There’s nothing misleading about the title of Hong Kong comedy Vulgaria. The film gives its audience exactly what they are expecting: shamelessly tasteless humour.
The inappropriate jokes won’t be to everybody’s liking, and film buffs might disapprove of the narrative structure, but one suspects director-writer Ho-Cheung Pang wasn’t trying to create a cinematic masterpiece.
Vulgaria is more of a sketch comedy than a conventional motion picture. It follows the story of To (Chapman To Man-chak), a film producer with little money and even less luck, as he puts together a hopeless c-grade erotica named “Confessions of Two Concubines”. The narrative is conveyed through lengthy flashback episodes, sloppily interspersed during a lecture To is presenting to a class of wannabe filmmakers.
It doesn’t take long for the vulgarities to commence. A series of crude warning messages precede the first scene, which contains enough gratuitous swearing and pubic-hair jokes to already push the film into MA territory.
The following 90 minutes feels like the most politically incorrect game of bingo you’ll ever encounter. At every opportune moment, Pang sneaks in gags about erections, bestiality and every other taboo topic under the sun. There’s even a token scene in which the leading characters are served a banquet of unappetising delicacies. No prizes for guessing the punchline.
Not every joke hits the mark, but enough do. Audiences, for instance, should swallow the back story of Popping Candy’s (Dada Chan) moniker. The skit about To’s sexual harassment charges is also delightfully hilarious.
There are some satirical elements to the screenplay, with the film parodying the Hong Kong film industry and the ambiguous responsibilities of producers. But one would be foolish to expect a learned social commentary; Vulgaria is well and truly directed at the type of audiences who giggle at bodily function jokes.

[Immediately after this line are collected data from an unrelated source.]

(** X9.  The sections are never mixed: either the region has no header
    with text and the result is the one block without header (the
    paragraphs or the whole text), or the result is the header sections
    alone, each with a header and a text that are not empty; the block
    without header is never put after header sections. *)
Theorem sections_never_mixed (region : node) :
  (header_sections region = []
   ∧ page_sections region = [fallback_section region]
   ∧ header (fallback_section region) = None)
  ∨ (header_sections region ≠ []
     ∧ page_sections region = header_sections region
     ∧ ∀ x, x ∈ page_sections region →
            ∃ h, header x = Some h ∧ is_empty h = false ∧ is_empty (text x) = false).
Proof.
  destruct (header_sections region) as [|x0 xs] eqn:Hs.
  - left. unfold page_sections. rewrite Hs. repeat split.
    unfold fallback_section. destruct (find_all _ region); reflexivity.
  - right. split; [discriminate |].
    assert (page_sections region = header_sections region) as Heq.
    { unfold page_sections.
      rewrite (header_sections_has_text region) by (rewrite Hs; discriminate).
      rewrite Hs. reflexivity. }
    split; [now rewrite Heq, Hs |].
    intros x Hx. rewrite Heq in Hx. unfold header_sections in Hx.
    apply list_elem_of_In, in_flat_map in Hx as (h & _ & Hx). apply list_elem_of_In in Hx.
    apply header_section_shape in Hx as (Hh & Hne & Ht). eauto.
Qed.

(** X10.  The one block without header is the result exactly when every
    header (h1 to h4) of the region has an empty text, in particular when
    the region has no header. *)
Theorem fallback_when_no_header_text (region : node) :
  page_sections region = [fallback_section region] ↔
  ∀ h, h ∈ descendants region → name_in heading_tags (fst h) = true →
       is_empty (get_text "" (fst h)) = true.
Proof.
  rewrite <- header_sections_nil.
  destruct (sections_never_mixed region) as [(Hnil & Hp & _) | (Hne & Hp & Hall)].
  - split; auto.
  - split; [| congruence]. intros Heq.
    destruct (Hall (fallback_section region)) as (h & Hh & _); [rewrite Heq; left |].
    unfold fallback_section in Hh. destruct (find_all _ region); discriminate.
Qed.

(** X11.  A page is flagged as having no text exactly when it has no
    header with text and the text of the block without header is empty:
    a page with a header that has text is never flagged, even when
    nothing follows its headers. *)
Theorem flagged_empty (region : node) :
  has_text (page_sections region) = false ↔
  header_sections region = [] ∧ is_empty (text (fallback_section region)) = true.
Proof.
  destruct (sections_never_mixed region) as [(Hnil & Hp & _) | (Hne & Hp & Hall)].
  - rewrite Hp. unfold has_text. cbn [existsb]. rewrite orb_false_r, negb_false_iff.
    split; [auto | now intros [_ ?]].
  - rewrite Hp, (header_sections_has_text region Hne). split; [discriminate |].
    now intros [? _].
Qed.

(** *** Links *)

Lemma prefix_append (p s : string) : String.prefix p (p +:+ s) = true.
Proof.
  induction p as [|c p IH]; [destruct s; reflexivity |].
  change (String c p +:+ s) with (String c (p +:+ s)). cbn [String.prefix].
  destruct (ascii_dec c c); [exact IH | congruence].
Qed.

Lemma resolve_href_absolute (domain href u : string) :
  resolve_href domain href = Some u →
  startswith u "http://" || startswith u "https://" = true.
Proof.
  unfold resolve_href. destruct (startswith href "/").
  - intros [= <-]. unfold startswith at 2.
    rewrite (prefix_append "https://" (domain +:+ href)). apply orb_true_r.
  - destruct (startswith href "http://" || startswith href "https://") eqn:Habs;
      cbn [negb]; [| discriminate]. now intros [= <-].
Qed.

Lemma same_domain_links_absolute (domain : string) (hrefs links : list string) :
  same_domain_links domain hrefs = Some links →
  ∀ u, u ∈ links → startswith u "http://" || startswith u "https://" = true.
Proof.
  revert links. induction hrefs as [|href r IH]; intros links H; cbn [same_domain_links] in H.
  - injection H as <-. intros u Hu. inversion Hu.
  - destruct (resolve_href domain href) as [href'|] eqn:Hres; [| exact (IH links H)].
    destruct (get_domain href') as [d|]; [| discriminate].
    destruct (same_domain_links domain r) as [links'|]; [| discriminate].
    cbn [mbind option_bind] in H. injection H as <-.
    destruct (String.eqb d domain); [| exact (IH links' eq_refl)].
    intros u [-> | Hu]%elem_of_cons;
      [exact (resolve_href_absolute _ _ _ Hres) | exact (IH links' eq_refl u Hu)].
Qed.

(** X12.  [extract_links] returns absolute URLs only: every link starts
    with ["http://"] or ["https://"]; a relative path, a fragment, a
    [javascript:] or [mailto:] link is never returned. *)
Theorem links_are_absolute `{!SetOrder L} (html base_url : string) (links : list string) :
  extract_links html base_url = Some links →
  ∀ u, u ∈ links → startswith u "http://" || startswith u "https://" = true.
Proof.
  unfold extract_links. intros H.
  destruct (BeautifulSoup html); [| discriminate]. cbn [mbind option_bind] in H.
  destruct (get_domain base_url) as [domain|]; [| discriminate]. cbn [mbind option_bind] in H.
  destruct (same_domain_links _ _) as [found|] eqn:Hl; [| discriminate].
  cbn [mbind option_bind] in H. injection H as <-.
  intros u Hu. apply (proj1 (list_set_elem found u)) in Hu.
  exact (same_domain_links_absolute _ _ _ Hl u Hu).
Qed.

End ExtractionMore.


(** ** Words and chunks *)

Module WordFacts.
Import PyStr WordsMore.

#[local] Arguments String.append : simpl nomatch.
#[local] Open Scope nat_scope.

Lemma append_nil_r (s : string) : s +:+ "" = s.
Proof. induction s as [|c s IH]; simpl; [reflexivity | now rewrite IH]. Qed.

Lemma split_go_nospace (w : list ascii) :
  ∀ cur rest, nospace w = true →
    split_go cur (string_of_list_ascii w +:+ rest) = split_go (rev w ++ cur) rest.
Proof.
  induction w as [|c w IH]; intros cur rest Hw; [reflexivity |].
  cbn [nospace forallb] in Hw. apply andb_prop in Hw as [Hc Hw].
  apply negb_true_iff in Hc. cbn [string_of_list_ascii]. simpl String.append.
  cbn [split_go]. rewrite Hc, (IH _ _ Hw). cbn [rev]. now rewrite <- app_assoc.
Qed.

Lemma is_word_chars (w : string) :
  is_word w = true →
  nospace (list_ascii_of_string w) = true ∧ list_ascii_of_string w ≠ [].
Proof.
  unfold is_word. intros [Hne Hw]%andb_prop. split; [assumption |].
  destruct w; [discriminate | cbn; discriminate].
Qed.

Lemma split_go_word (w rest : string) :
  is_word w = true →
  split_go [] (w +:+ rest)
  = match rest with
    | EmptyString => [w]
    | String c r => if isspace c then w :: split_go [] r
                    else split_go (c :: rev (list_ascii_of_string w)) r
    end.
Proof.
  intros [Hw Hne]%is_word_chars.
  rewrite <- (string_of_list_ascii_of_string w) at 1.
  rewrite (split_go_nospace _ [] rest Hw), app_nil_r.
  assert (rev (list_ascii_of_string w) ≠ []) as Hrev.
  { intros H. apply Hne. apply (f_equal (@rev ascii)) in H.
    now rewrite rev_involutive in H. }
  destruct rest as [|c r]; cbn [split_go].
  - destruct (rev (list_ascii_of_string w)) as [|a l] eqn:Hr; [congruence |].
    rewrite <- Hr, rev_involutive, string_of_list_ascii_of_string. reflexivity.
  - destruct (isspace c); [| reflexivity].
    destruct (rev (list_ascii_of_string w)) as [|a l] eqn:Hr; [congruence |].
    rewrite <- Hr, rev_involutive, string_of_list_ascii_of_string. reflexivity.
Qed.

(** Splitting the words joined by one space gives the words back. *)
Lemma split_join (ws : list string) :
  Forall (λ w, is_word w = true) ws → split (join " " ws) = ws.
Proof.
  unfold split. induction ws as [|w [|w2 ws] IH]; intros Hws.
  - reflexivity.
  - apply Forall_cons in Hws as [Hw _]. cbn [join].
    rewrite <- (append_nil_r w) at 1. rewrite (split_go_word w "" Hw). reflexivity.
  - apply Forall_cons in Hws as [Hw Hws].
    change (join " " (w :: w2 :: ws)) with (w +:+ String " " (join " " (w2 :: ws))).
    rewrite (split_go_word w _ Hw).
    change (isspace " ") with true. cbn iota. now rewrite (IH Hws).
Qed.

Lemma split_go_words (s : string) :
  ∀ cur, nospace cur = true → Forall (λ w, is_word w = true) (split_go cur s).
Proof.
  assert (∀ cur, nospace cur = true → cur ≠ [] →
                 is_word (string_of_list_ascii (rev cur)) = true) as Hflush.
  { intros cur Hcur Hne. unfold is_word. rewrite list_ascii_of_string_of_list_ascii.
    apply andb_true_intro. split.
    - destruct (rev cur) as [|a l] eqn:Hr; [| reflexivity].
      apply (f_equal (@rev ascii)) in Hr. rewrite rev_involutive in Hr. contradiction.
    - unfold nospace in *. rewrite forallb_forall in *. intros c Hc.
      apply Hcur. now apply in_rev. }
  induction s as [|c s IH]; intros cur Hcur; cbn [split_go].
  - destruct cur as [|a l]; [constructor |].
    constructor; [apply Hflush; [assumption | discriminate] | constructor].
  - destruct (isspace c) eqn:Hc.
    + destruct cur as [|a l]; [apply IH; reflexivity |].
      constructor; [apply Hflush; [assumption | discriminate] | apply IH; reflexivity].
    + apply IH. cbn [nospace forallb]. now rewrite Hc.
Qed.

Lemma split_words (s : string) : Forall (λ w, is_word w = true) (split s).
Proof. apply split_go_words. reflexivity. Qed.

End WordFacts.

Section ChunkFacts.
Import PyStr Soup WordsMore WordFacts Chunks.

#[local] Open Scope nat_scope.

Context {L : Libraries}.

Much of the film’s humour would be far too risqué for your average Hollywood farce. But Vulgaria pulls them off, thanks to its relentless desire to outrage the audience. Too often spoofball comedies try to offer the audience an enduring moral message. Vulgaria makes no such attempts. Yes, the relationship between To and his daughter is touching. But more than anything, every father-daughter conversation is a chance for Pang to squeeze in a few more irreverent jokes.
As such, Vulgaria is not the kind of film to see with your conservative grandparents. But otherwise, it’s is a fun afternoon’s entertainment, which should at least amuse – if not shock – most spectators.
Vulgaria is in Australian cinemas from 23 August through China Lion Films.